The Invalid Corps

The Invalid Corps, later called the Veteran Reserve Corps, was authorized by Secretary of War Edwin Stanton’s General Orders No. 105 on April 28, 1863.  It was a time during the Civil War when the Union was having difficulties filling the ranks of its enormous armies.  Manpower needs were being addressed by Abraham Lincoln’s Emancipation Proclamation of January 1, 1863, which called for the enlistment of African American soldiers, and Congress’s Conscription Act of March 3, 1863, the first draft in United States history.  The creation of the Invalid Corps was a third measure intended to expand the pool of available military manpower.  By the end of the war, about 60,000 men, previously made “unfit for active field service on account of wounds or disease contracted in the line of active” but still “meritorious and deserving,” served in the new branch of the Union Army.

Disability had to be documented by a physician’s inspection.  Those soldiers deemed suitable did not return to the front lines but instead served in other important roles.  They were organized into two battalions.  The First Battalion, whose members had relatively slight disabilities, performed such duties as manning the defenses of Washington, D.C., and guarding Confederate prisoners-of-war held in Northern camps. Those with more serious disabilities served as cooks, orderlies, and nurses, usually in hospitals, as members of the Second Battalion.

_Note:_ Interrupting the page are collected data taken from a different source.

(* ===== verification/Vpt.v ===== *)
(** * The virtual platform timers

    xen/arch/x86/hvm/vpt.c: the periodic and one-shot timers behind the PIT, the
    RTC, the HPET and the local APICs, and the guest's time.  The timers of a
    domain are a table: 0 is channel 0 of the PIT, 1 the RTC, 2 to 4 the HPET, 5
    + i the local APIC of vcpu [i]; the list [tm_list] of a vcpu has their
    numbers.  [clk] is the host's clock, [clk n] the value of its [n]-th read.
    The host timer of a [periodic_time] is the deadline it is set to; callbacks,
    kicks and migrations are events of the log. *)

From stdpp Require Import base list numbers.
From Stdlib Require Import ZArith Lia.
From S2P Require Import Prelude Vpic HvmState Vlapic Vioapic HvmIrq VlapicRegs.

Open Scope Z_scope.
Open Scope se_scope.

(** ** Data *)

Definition PTSRC_isa : Z := 1.
Definition PTSRC_lapic : Z := 2.
Definition HPET_TIMER_NUM : nat := 3.
Definition MAX_MISSED_TICKS_PERIOD_MS : Z := 500.
Definition MAX_INJECT_TICKS : Z := 50.

(** Conversion to a signed 64-bit integer. *)
Definition s64 (x : Z) : Z := (x + 2 ^ 63) mod 2 ^ 64 - 2 ^ 63.

Record periodic_time : Type := {
  on_list : bool;
  one_shot : bool;
  irq_issued : bool;
  warned_timeout_too_short : bool;
  collapse_ticks : bool;
  pt_source : Z;
  pt_irqno : Z;                 (** [irq] *)
  pt_vcpu : option Z;
  pending_intr_nr : Z;
  time_done : Z;
  period : Z;
  schedule_period : Z;
  scheduled : Z;
  scheduled_t0 : Z;
  last_plt_gtime : Z;
  timer_set : option Z;         (** the deadline of [timer], while it is set *)
  has_cb : bool                 (** [cb] is not null *)
}.

Record vpt_vcpu : Type := {
  tm_list : list nat;
  v_stime_offset : Z;
  v_guest_time : Z;
  v_blocked : bool              (** [_VPF_blocked] of its [pause_flags] *)
}.

(** [params] of the domain. *)
Record vpt_params : Type := {
  timer_mode : Z;               (** [HVM_PARAM_TIMER_MODE] *)
  vpt_align : Z;                (** [HVM_PARAM_VPT_ALIGN] *)
  vpt_coalesce_ns : Z           (** [HVM_PARAM_VPT_COALESCE_NS] *)
}.

Inductive vpt_event : Type :=
| VptKick (vcpu : Z)
| VptMigrate (timer : nat)
| VptCallback (timer : nat)
| VptException.
#[global] Instance vpt_event_eq_dec : EqDecision vpt_event.
Proof. solve_decision. Defined.

Record vst : Type := {
  vs_hw : hdom;
  vs_pts : list periodic_time;
  vs_vcpus : list vpt_vcpu;
  vs_params : vpt_params;
  pl_stime_offset : Z;
  last_guest_time : Z;
  vs_reads : nat;               (** reads of the host's clock so far *)
  vs_log : list vpt_event       (** newest first *)
}.

Definition set_vs_hw (h : hdom) (s : vst) : vst :=
  {| vs_hw := h; vs_pts := vs_pts s; vs_vcpus := vs_vcpus s; vs_params := vs_params s;
     pl_stime_offset := pl_stime_offset s; last_guest_time := last_guest_time s;
     vs_reads := vs_reads s; vs_log := vs_log s |}.
Definition set_pts (l : list periodic_time) (s : vst) : vst :=
  {| vs_hw := vs_hw s; vs_pts := l; vs_vcpus := vs_vcpus s; vs_params := vs_params s;
     pl_stime_offset := pl_stime_offset s; last_guest_time := last_guest_time s;
     vs_reads := vs_reads s; vs_log := vs_log s |}.
Definition set_vs_vcpus (l : list vpt_vcpu) (s : vst) : vst :=
  {| vs_hw := vs_hw s; vs_pts := vs_pts s; vs_vcpus := l; vs_params := vs_params s;
     pl_stime_offset := pl_stime_offset s; last_guest_time := last_guest_time s;
     vs_reads := vs_reads s; vs_log := vs_log s |}.
Definition set_pl_time (off last : Z) (s : vst) : vst :=
  {| vs_hw := vs_hw s; vs_pts := vs_pts s; vs_vcpus := vs_vcpus s; vs_params := vs_params s;
     pl_stime_offset := off; last_guest_time := last; vs_reads := vs_reads s; vs_log := vs_log s |}.
Definition set_vs_reads (n : nat) (s : vst) : vst :=
  {| vs_hw := vs_hw s; vs_pts := vs_pts s; vs_vcpus := vs_vcpus s; vs_params := vs_params s;
     pl_stime_offset := pl_stime_offset s; last_guest_time := last_guest_time s;
     vs_reads := n; vs_log := vs_log s |}.
Definition set_vs_log (l : list vpt_event) (s : vst) : vst :=
  {| vs_hw := vs_hw s; vs_pts := vs_pts s; vs_vcpus := vs_vcpus s; vs_params := vs_params s;
     pl_stime_offset := pl_stime_offset s; last_guest_time := last_guest_time s;
     vs_reads := vs_reads s; vs_log := l |}.

Definition set_list_flag (b : bool) (pt : periodic_time) : periodic_time :=
  {| on_list := b; one_shot := one_shot pt; irq_issued := irq_issued pt;
     warned_timeout_too_short := warned_timeout_too_short pt; collapse_ticks := collapse_ticks pt;
     pt_source := pt_source pt; pt_irqno := pt_irqno pt; pt_vcpu := pt_vcpu pt;
     pending_intr_nr := pending_intr_nr pt; time_done := time_done pt; period := period pt;
     schedule_period := schedule_period pt; scheduled := scheduled pt;
     scheduled_t0 := scheduled_t0 pt; last_plt_gtime := last_plt_gtime pt;
     timer_set := timer_set pt; has_cb := has_cb pt |}.
(** [pending_intr_nr] and [time_done] *)
Definition set_ticks (n t : Z) (pt : periodic_time) : periodic_time :=
  {| on_list := on_list pt; one_shot := one_shot pt; irq_issued := irq_issued pt;
     warned_timeout_too_short := warned_timeout_too_short pt; collapse_ticks := collapse_ticks pt;
     pt_source := pt_source pt; pt_irqno := pt_irqno pt; pt_vcpu := pt_vcpu pt;
     pending_intr_nr := n; time_done := t; period := period pt;
     schedule_period := schedule_period pt; scheduled := scheduled pt;
     scheduled_t0 := scheduled_t0 pt; last_plt_gtime := last_plt_gtime pt;
     timer_set := timer_set pt; has_cb := has_cb pt |}.
Definition set_pending (n : Z) (pt : periodic_time) : periodic_time := set_ticks n (time_done pt) pt.
Definition set_irq_issued (b : bool) (pt : periodic_time) : periodic_time :=
  {| on_list := on_list pt; one_shot := one_shot pt; irq_issued := b;
     warned_timeout_too_short := warned_timeout_too_short pt; collapse_ticks := collapse_ticks pt;
     pt_source := pt_source pt; pt_irqno := pt_irqno pt; pt_vcpu := pt_vcpu pt;
     pending_intr_nr := pending_intr_nr pt; time_done := time_done pt; period := period pt;
     schedule_period := schedule_period pt; scheduled := scheduled pt;
     scheduled_t0 := scheduled_t0 pt; last_plt_gtime := last_plt_gtime pt;
     timer_set := timer_set pt; has_cb := has_cb pt |}.
Definition set_collapse (b : bool) (pt : periodic_time) : periodic_time :=
  {| on_list := on_list pt; one_shot := one_shot pt; irq_issued := irq_issued pt;
     warned_timeout_too_short := warned_timeout_too_short pt; collapse_ticks := b;
     pt_source := pt_source pt; pt_irqno := pt_irqno pt; pt_vcpu := pt_vcpu pt;
     pending_intr_nr := pending_intr_nr pt; time_done := time_done pt; period := period pt;
     schedule_period := schedule_period pt; scheduled := scheduled pt;
     scheduled_t0 := scheduled_t0 pt; last_plt_gtime := last_plt_gtime pt;
     timer_set := timer_set pt; has_cb := has_cb pt |}.
(** [schedule_period] and [scheduled] *)
Definition set_scheduled (p t : Z) (pt : periodic_time) : periodic_time :=
  {| on_list := on_list pt; one_shot := one_shot pt; irq_issued := irq_issued pt;
     warned_timeout_too_short := warned_timeout_too_short pt; collapse_ticks := collapse_ticks pt;
     pt_source := pt_source pt; pt_irqno := pt_irqno pt; pt_vcpu := pt_vcpu pt;
     pending_intr_nr := pending_intr_nr pt; time_done := time_done pt; period := period pt;
     schedule_period := p; scheduled := t;
     scheduled_t0 := scheduled_t0 pt; last_plt_gtime := last_plt_gtime pt;
     timer_set := timer_set pt; has_cb := has_cb pt |}.
Definition set_last_gtime (t : Z) (pt : periodic_time) : periodic_time :=
  {| on_list := on_list pt; one_shot := one_shot pt; irq_issued := irq_issued pt;
     warned_timeout_too_short := warned_timeout_too_short pt; collapse_ticks := collapse_ticks pt;
     pt_source := pt_source pt; pt_irqno := pt_irqno pt; pt_vcpu := pt_vcpu pt;
     pending_intr_nr := pending_intr_nr pt; time_done := time_done pt; period := period pt;
     schedule_period := schedule_period pt; scheduled := scheduled pt;
     scheduled_t0 := scheduled_t0 pt; last_plt_gtime := t;
     timer_set := timer_set pt; has_cb := has_cb pt |}.
Definition set_deadline (t : option Z) (pt : periodic_time) : periodic_time :=
  {| on_list := on_list pt; one_shot := one_shot pt; irq_issued := irq_issued pt;
     warned_timeout_too_short := warned_timeout_too_short pt; collapse_ticks := collapse_ticks pt;
     pt_source := pt_source pt; pt_irqno := pt_irqno pt; pt_vcpu := pt_vcpu pt;
     pending_intr_nr := pending_intr_nr pt; time_done := time_done pt; period := period pt;
     schedule_period := schedule_period pt; scheduled := scheduled pt;
     scheduled_t0 := scheduled_t0 pt; last_plt_gtime := last_plt_gtime pt;
     timer_set := t; has_cb := has_cb pt |}.
Definition set_pt_vcpu (v : option Z) (pt : periodic_time) : periodic_time :=
  {| on_list := on_list pt; one_shot := one_shot pt; irq_issued := irq_issued pt;
     warned_timeout_too_short := warned_timeout_too_short pt; collapse_ticks := collapse_ticks pt;
     pt_source := pt_source pt; pt_irqno := pt_irqno pt; pt_vcpu := v;
     pending_intr_nr := pending_intr_nr pt; time_done := time_done pt; period := period pt;
     schedule_period := schedule_period pt; scheduled := scheduled pt;
     scheduled_t0 := scheduled_t0 pt; last_plt_gtime := last_plt_gtime pt;
     timer_set := timer_set pt; has_cb := has_cb pt |}.
(** [irq] and [period], for [update_periodic_time] *)
Definition set_rate (irq p : Z) (pt : periodic_time) : periodic_time :=
  {| on_list := on_list pt; one_shot := one_shot pt; irq_issued := irq_issued pt;
     warned_timeout_too_short := warned_timeout_too_short pt; collapse_ticks := collapse_ticks pt;
     pt_source := pt_source pt; pt_irqno := irq; pt_vcpu := pt_vcpu pt;
     pending_intr_nr := pending_intr_nr pt; time_done := time_done pt; period := p;
     schedule_period := schedule_period pt; scheduled := scheduled pt;
     scheduled_t0 := scheduled_t0 pt; last_plt_gtime := last_plt_gtime pt;
     timer_set := timer_set pt; has_cb := has_cb pt |}.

“Invalid Corps!” Poster, New York Historical Society, https://digitalcollections.nyhistory.org/islandora/object/islandora%3A159425

Though recruiting posters calling it a “Corps of Honor,” the uniforms assigned to the Invalid Corps suggested a second-class status. Instead of dark blue, Invalid Corps uniforms were light blue. Despite their important service to the Union war effort, the Corps faced, according to one historian, “an undertone of ridicule.” Such stigmatization suggests the mixed meanings of disability in nineteenth-century America.

Private William Liming of Co. B, 21st U.S. Veteran Reserve Corps Infantry Regiment, and unidentified soldier in same uniform, Library of Congress. http://loc.gov/pictures/resource/ppmsca.37271/ .
 
 

Sources:

Lande, R. Gregory. “Invalid Corps.” Military History 173 (June 2008): 525–28.

Massachusetts Adjutant General’s Office. “Massachusetts Enlistments in Veteran Reserve Corps (Originally the Invalid Corps).” In Massachusetts Soldiers, Sailors, and Marines in the Civil War. Norwood, Mass.: Norwood Press, 1933. https://babel.hathitrust.org/cgi/pt?id=uma.ark:/13960/t6b28541m&view=page&seq=134&skin=2021.

Pelka, Fred, ed. The Civil War Letters of Charles F. Johnson, Invalid Corps. Amherst: University of Massachusetts Press, 2004.